Data provided: Begin

(** [lax.reshape(a, shape)]: the element count must be kept. *)
Definition reshape (d : dtype) (xs : list Z) (shape : list N) : result ndarray :=
  if (len xs =? prod shape)%N then Ok (mk_ndarray d shape xs)
  else Err TypeError.

(** [jnp.split(xs, 2)]: two equal halves; the length must be even. *)
Definition split2 (xs : list Z) : result (list Z * list Z) :=
  let n := List.length xs in
  if Nat.even n then Ok (firstn (n / 2) xs, skipn (n / 2) xs)
  else Err ValueError.

(** [lax.iota(np.uint32, n)]. *)
Definition iota (n : N) : ndarray :=
  mk_ndarray uint32 [n]
    (map (fun i => U32.wrap (Z.of_nat i)) (seq 0 (N.to_nat n))).

(** ** threefry_2x32 *)

(** [key1, key2 = keypair] for an array: iteration over the leading
    axis.  A key of rank two or more would hand whole rows to the hash
    primitive, whose broadcasting rule is not part of this module. *)
Definition unpack_keypair (keypair : ndarray) : result (Z * Z) :=
  match keypair.(arr_shape) with
  | [] => Err TypeError
  | [_] =>
      match keypair.(arr_data) with
      | [key1; key2] => Ok (key1, key2)
      | _ => Err ValueError
      end
  | _ => Err Unsupported
  end.

(** [threefry2x32_p.bind(key1, key2, x0, x1)] for scalar key words and
    two equally long counter vectors: the lowering applied
    elementwise.  The flag tells which of the two registered lowerings
    runs (the rolled one on CPU, the unrolled one by default). *)
Definition threefry2x32_bind (use_rolled_loops : bool)
  (key1 key2 : Z) (x0 x1 : list Z) : list Z * list Z :=
  split
    (map (fun c => _threefry2x32_lowering key1 key2 (fst c) (snd c)
                     use_rolled_loops)
         (combine x0 x1)).

(** [threefry_2x32(keypair, count)].  Shapes are concrete here, so the
    parity of [count.size] is always known. *)
Definition threefry_2x32 (use_rolled_loops : bool)
  (keypair count : ndarray) : result ndarray :=
  ks <- unpack_keypair keypair ;;
  let '(key1, key2) := ks in
  if negb (dtype_eqb keypair.(arr_dtype) uint32
           && dtype_eqb count.(arr_dtype) uint32)
  then Err TypeError
  else
    let odd_size := N.odd (arr_size count) in
    x <- (if odd_size then split2 (count.(arr_data) ++ [0])
          else split2 count.(arr_data)) ;;
    let y := threefry2x32_bind use_rolled_loops key1 key2 (fst x) (snd x) in
    let out := fst y ++ snd y in
    reshape uint32 (if odd_size then removelast out else out)
      count.(arr_shape).

(** ** The default implementation: seed, split, fold_in, random_bits *)

(** [lax.shift_right_logical(seed, 32)] on an integer of width
    [dtype_bits d]: the shift acts on the two's-complement bit pattern
    of the value, and a shift by the width or more gives zero. *)
Definition shift_right_logical_at (d : dtype) (v s : Z) : Z :=
  if s <? dtype_bits d then Z.shiftr (v mod 2 ^ dtype_bits d) s else 0.

(** [lax.convert_element_type(k, np.uint32)] on an integer value. *)
Definition convert_to_uint32 (v : Z) : Z := U32.wrap v.

(** [threefry_seed(seed)]. *)
Definition threefry_seed (seed : ndarray) : result ndarray :=
  match seed.(arr_shape) with
  | _ :: _ => Err TypeError
  | [] =>
      if negb (is_integer_dtype seed.(arr_dtype)) then Err TypeError
      else
        let v := nth 0 seed.(arr_data) 0 in
        let k1 :=
          convert_to_uint32 (shift_right_logical_at seed.(arr_dtype) v 32) in
        let k2 := convert_to_uint32 (Z.land v 0xFFFFFFFF) in
        Ok (mk_ndarray uint32 [2%N] ([k1] ++ [k2]))
  end.

(** [_threefry_split(key, num)]. *)
Definition _threefry_split (use_rolled_loops : bool)
  (key : ndarray) (num : N) : result ndarray :=
  let counts := iota (num * 2) in
  out <- threefry_2x32 use_rolled_loops key counts ;;
  reshape out.(arr_dtype) out.(arr_data) [num; 2%N].

(** [threefry_split(key, num)]. *)
Definition threefry_split (use_rolled_loops : bool)
  (key : ndarray) (num : N) : result ndarray :=
  _threefry_split use_rolled_loops key num.

(** [jnp.uint32(data)] on an integer scalar. *)
Definition jnp_uint32 (data : ndarray) : ndarray :=
  mk_ndarray uint32 data.(arr_shape) (map convert_to_uint32 data.(arr_data)).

Data provided: End

**Task directions**
Taking the entries above, restate exactly those lines that fall between the line with "[dtype_bits d]: the" and the line with "Definition shift_right_logical_at (d", keeping both of those lines too.

**Answer to the exercise**
    [dtype_bits d]: the shift acts on the two's-complement bit pattern
    of the value, and a shift by the width or more gives zero. *)
Definition shift_right_logical_at (d : dtype) (v s : Z) : Z :=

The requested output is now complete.